- _PROBLEM STATEMENT_:
Restate word for word the line containing "manifestDigest lib m = OK md ->" and every following line in the material below, up to and including the last one.

- _MATERIAL FOR THIS TASK_:
Lemma copyInstances_instanceEvent c policyContext options instanceBlobs :
  emitsOnly instanceEvent (copyInstances lib c policyContext options instanceBlobs).
Proof.
  induction instanceBlobs as [|instance rest IH]; simpl; [apply emitsOnly_ret|].
  apply emitsOnly_bind.
  { eapply emitsOnly_weaken; [apply eventFor_instanceEvent|apply copyOneImage_eventFor]. }
  intros [m t]. apply emitsOnly_bind; [apply emitsOnly_liftR|]. intros md.
  apply emitsOnly_bind; [exact IH|]. intros updates. apply emitsOnly_ret.
Qed.

(** What the loop records for a copied instance whose copy returned the
    manifest [m] of type [t]. *)
Lemma copyInstances_cons_OK c (policyContext : PolicyContext) options
    (instance : ListUpdate) (rest : list ListUpdate) w (m : list byte) (t md : string)
    w1 (others : list ListUpdate) w2 :
  copyOneImage lib c policyContext options
    (instances (rawSource c) (Some (InstanceDigest instance)))
    (Some (InstanceDigest instance)) (Some (InstanceDigest instance)) w
  = (OK (m, t), w1) ->
  manifestDigest lib m = OK md ->
  copyInstances lib c policyContext options rest w1 = (OK others, w2) ->
  copyInstances lib c policyContext options (instance :: rest) w
  = (OK ({| InstanceDigest := md; InstanceSize := Z.of_nat (length m);
            InstanceMediaType := t |} :: others), w2).
Proof.
  intros Hone Hmd Hrest. simpl. unfold bind at 1. rewrite Hone.
  unfold bind at 1, liftR. rewrite Hmd. unfold bind at 1. rewrite Hrest.
  reflexivity.
Qed.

- _ANSWER FOR THE TASK_:
  manifestDigest lib m = OK md ->
  copyInstances lib c policyContext options rest w1 = (OK others, w2) ->
  copyInstances lib c policyContext options (instance :: rest) w
  = (OK ({| InstanceDigest := md; InstanceSize := Z.of_nat (length m);
            InstanceMediaType := t |} :: others), w2).
Proof.
  intros Hone Hmd Hrest. simpl. unfold bind at 1. rewrite Hone.
  unfold bind at 1, liftR. rewrite Hmd. unfold bind at 1. rewrite Hrest.
  reflexivity.
Qed.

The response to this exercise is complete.